Graciosamente observava no horizonte ante o nublado e frio domingo nesta grande metrópole quando surgiram duas borboletas na ponta da janela que deixara com os vidros abertos.

 

Uma azulada tipo turquesa,movimentava suas pequeninas asas em um pouso suave na madeira. A outra, de uma coloração vermelha, ainda com maestria brincava no ar antes de se unir a sua companheira daquele instante.

 

Ambas, leves, delicadas e contribuintes da beleza que pude perceber além do tempo feio da janela para fora.

 

Ficaram alguns breves minutinhos em dupla sintonia cativando meu olhar.

 

Alçaram vôo novamente, indo possivelmente para outra janela que estivesse com os vidros abertos.
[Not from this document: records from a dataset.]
(** X3.  [Registry.Execute] calls the tool at most once, and only with a
    context whose working directory and allowed root are set and that is
    not done, and with arguments that [NormalizeJSONArguments] accepted,
    which are valid JSON.  When the tool is not called the world is left
    as it was. *)
Theorem Execute_calls_tool_with_valid_arguments
    (registry : gmap string (Tool World)) (toolCall : Llm.ToolCall)
    (ctx : ToolContext) (w : World) out matched w' called :
  Execute_ registry toolCall ctx w = ((out, matched), w', called) ->
  (called = [] /\ w' = w)
  \/ exists tool args,
       registry !! Llm.Name toolCall = Some tool
       /\ called = [{| invoked_tool := Name tool; invoked_ctx := ctx;
                       invoked_arguments := args |}]
       /\ NormalizeJSONArguments (Llm.Arguments toolCall) = (args, true)
       /\ json_Valid args = true
       /\ ~ blank ctx
       /\ (forall err, Context ctx <> Some (Some err))
       /\ w' = (Execute tool ctx args w).2.
Proof.
  unfold Execute_.
  destruct (registry !! Llm.Name toolCall) as [tool|]; [|intros [= <- <- <- <-]; by left].
  destruct (bool_decide (TrimSpace (CWD ctx) = "")
            || bool_decide (TrimSpace (AllowedRoot ctx) = "")) eqn:Hblank;
    [intros [= <- <- <- <-]; by left|].
  assert (~ blank ctx) as Hnot.
  { apply orb_false_iff in Hblank as [?%bool_decide_eq_false ?%bool_decide_eq_false].
    by intros [?|?]. }
  assert (forall done,
    Context ctx = done -> (forall err, done <> Some (Some err)) ->
    (let '(normalizedArguments, valid) :=
       NormalizeJSONArguments (Llm.Arguments toolCall) in
     if negb valid
     then ((ErrorEnvelope (Name tool +:+ ": invalid JSON arguments")
              (build_meta tool ctx), true), w, [])
     else
       let '((result, err), w1) := Execute tool ctx normalizedArguments w in
       let called := [{| invoked_tool := Name tool; invoked_ctx := ctx;
                         invoked_arguments := normalizedArguments |}] in
       match err with
       | Some err =>
           ((ErrorEnvelope (Name tool +:+ ": " +:+ Go.Error err)
               (build_meta tool ctx), true), w1, called)
       | None => ((SuccessEnvelope result (build_meta tool ctx), true), w1, called)
       end) = ((out, matched), w', called) ->
    (called = [] /\ w' = w)
    \/ exists tool' args,
         Some tool = Some tool'
         /\ called = [{| invoked_tool := Name tool'; invoked_ctx := ctx;
                         invoked_arguments := args |}]
         /\ NormalizeJSONArguments (Llm.Arguments toolCall) = (args, true)
         /\ json_Valid args = true
         /\ ~ blank ctx
         /\ (forall err, Context ctx <> Some (Some err))
         /\ w' = (Execute tool' ctx args w).2) as Hlive.
  { intros done Hctx Hdone.
    destruct (NormalizeJSONArguments (Llm.Arguments toolCall)) as [args valid] eqn:Hn.
    destruct valid; cbn [negb]; [|intros [= <- <- <- <-]; by left].
    apply normalize_output in Hn as Hvalid. destruct Hvalid as [Hvalid _].
    destruct (Execute tool ctx args w) as [[result err] w1] eqn:Hrun.
    intros H. right. exists tool, args.
    assert (called = [{| invoked_tool := Name tool; invoked_ctx := ctx;
                         invoked_arguments := args |}] /\ w' = w1) as [-> ->]
      by (destruct err; by injection H as <- <- <- <-).
    split; [done|]. split; [done|]. split; [done|]. split; [done|].
    split; [done|]. split; [by rewrite Hctx|]. by rewrite Hrun. }
  destruct (Context ctx) as [[err|]|] eqn:Hctx.
  - destruct (decide (err = Canceled)); intros [= <- <- <- <-]; by left.
  - by apply (Hlive (Some None)).
  - by apply (Hlive None).
Qed.
(** * ReserveX: booking, availability, rating and favourite engine

    A shallow embedding of the data layer of the ReserveX front end:

    - [Database]       the localStorage-backed class of [lib/database.ts];
    - [MockDatabase]   the in-memory class of the same file;
    - [Service]        the interfaces of the service layer and the
      localStorage keys its fallback branches use;
    - [DemoData]       the bundled seed records of [services/demo-data.ts];
    - [BookingService], [ReviewService], [FavouriteService],
      [RestaurantService]   the service classes, whose methods try the
      remote API first and run their [catch] branch when the request throws.

    The definitions come first; the specification-side definitions, the
    sample states and the theorems follow them.

    Conventions of the embedding.  A JavaScript [number] that the code only
    ever uses as a count (seats, guests, star ratings, lengths, epoch
    milliseconds) is a [Z]; a [number] that can be fractional (a restaurant's
    average rating, [Math.random()]) is an exact rational [Q].  The rating
    average is computed in exact rationals; the products of the random
    availability draw are rounded to the nearest double as the language
    does ([binary64], [times]).  An ISO
    timestamp string produced by [new Date(..).toISOString()] is represented
    by its epoch milliseconds, which is what [new Date(s).getTime()] reads
    back.  The wall clock is not part of the state: every reading of
    [Date.now()] or [new Date()] is an explicit argument, in the order in
    which the code takes the readings.  A thrown [Error] is the [Throw]
    branch of [Result], carrying the message. *)

From Stdlib Require Import QArith Qabs Qround Lqa SpecFloat.
From stdpp Require Import numbers pretty strings sorting relations list.
Lemma hitEffects_withLists e bs es (s : Game) :
  hitEffects e (withLists bs es s) = withLists bs es (hitEffects e s).
Proof.
  rewrite !hitEffects_unfold, spawnParticles_withLists.
  now rewrite hitScore_withLists, addShake_withLists, playSound_withLists.
Qed.

Lemma resolveHit_unfold i j e (s : Game) :
  resolveHit i j e s
  = let s1 := spawnParticles (Enemy.x e) (Enemy.y e) 15
                (set_enemies (<[j := Enemy.set_hitFlash 0.1 e]> (enemies s)) s) in
    let s2 := set_enemies (delete j (enemies s1)) s1 in
    playSound 200 0.15 sawtooth 0.3 30
      (addShake 12 (hitScore (set_bullets (delete i (bullets s2)) s2))).
Proof. reflexivity. Qed.

Lemma delete_insert_same {A : Type} (l : list A) (j : nat) (x : A) :
  delete j (<[j := x]> l) = delete j l.
Proof.
  revert j. induction l as [|y l IH]; intros [|j]; cbn; try reflexivity.
  f_equal. apply IH.
Qed.

(** The enemy is marked and removed in the same breath: what is left of a
    hit is the two removals and the hit effects. *)
Lemma resolveHit_effects i j e (s : Game) :
  resolveHit i j e s
  = withLists (delete i (bullets s)) (delete j (enemies s)) (hitEffects e s).
Proof.
  rewrite resolveHit_unfold, hitEffects_unfold. cbn zeta.
  change (set_enemies ?l s) with (withLists (bullets s) l s).
  rewrite spawnParticles_withLists.
  destruct (cosmeticOnly_fields _ _
              (spawnParticles_cosmetic (Enemy.x e) (Enemy.y e) 15 s))
    as (_&_&_&_&_&_&_&_&_&_&_&_& Hb &_).
  revert Hb. generalize (spawnParticles (Enemy.x e) (Enemy.y e) 15 s).
  intros s1 Hb.
  rewrite <- playSound_withLists, <- addShake_withLists, <- hitScore_withLists.
  do 3 f_equal.
  unfold withLists. fields. now rewrite delete_insert_same.
Qed.

(** The inner loop over the first [n] enemies is [pick] over these enemies
    taken from the last to the first. *)
Lemma scanEnemies_pick (i : nat) (b : Bullet.t) (n : nat) (s : Game) :
  (n ≤ length (enemies s))%nat →
  scanEnemies i (Some b) n s
  = Ok match pick b (rev (take n (enemies s))) with
       | None => s
       | Some (hit, rest) =>
           withLists (delete i (bullets s)) (rev rest ++ drop n (enemies s))
             (hitEffects hit s)
       end.
Proof.
  induction n as [|j IH]; intros Hn.
  - now rewrite take_0.
  - cbn [scanEnemies].
    destruct (lookup_lt_is_Some_2 (enemies s) j ltac:(lia)) as [e He].
    rewrite He, (take_S_r _ _ _ He), rev_unit. cbn [pick].
    destruct (bulletHitsEnemy b e).
    + rewrite resolveHit_effects, rev_involutive, (delete_take_drop (enemies s)).
      reflexivity.
    + rewrite IH by lia.
      destruct (pick b (rev (take j (enemies s)))) as [[hit rest]|]; [|reflexivity].
      cbn [rev]. rewrite <- app_assoc. cbn [app].
      now rewrite (drop_S _ _ _ He).
Qed.

Lemma bullets_withLists bs es (s : Game) : bullets (withLists bs es s) = bs.
Proof. reflexivity. Qed.

Lemma enemies_withLists bs es (s : Game) : enemies (withLists bs es s) = es.
Proof. reflexivity. Qed.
Eu fui até a borda da janela. Não as vi mais, porém, senti na face uma brisa gélida, que me fez tremer, porém, no fundo se tornou agradável.

 

Reflexiva pude extrair alguns ensinamentos com esse momentâneo espetáculo da natureza.

 

Todos os dias temos uma janela para abrir. Sim, pois temos a janela, mas nem sempre temos a ação de abrir os seus vidros, vitrô ou portinholas improvisadas.

 

Nossos olhos vêem pelo vidro e não além do vidro. Olhar além da janela aberta é necessário, pois sempre algo novo, diferente de nossos padrões e crenças, poderemos aprender e assim, respeitar.

 

As borboletas na sua janela, na minha, poderemos pensar nas oportunidades que chegam  e se vão em vôos repentinos ou graciosamente anunciando a sua partida. Dependerá em todas as possíveis situações, de como temos nos comportado.

 

Teríamos alguma oportunidade à vista e não aproveitado?

 

Estaríamos ainda com os vidros fechados, embora olhando o horizonte, contudo sem poder sentir o gosto da brisa suave em nosso rosto e a balançar nossos cabelos?

 

E por fim: se borboletas estiverem na janela, apenas a inércia da contemplação do espetáculo seria nossa contribuição?

 

Ousaríamos ir até a borda e correr o risco de sentir sensações como de uma brisa, ainda que gélida? Ou fecharíamos os seus vidros diante do incômodo?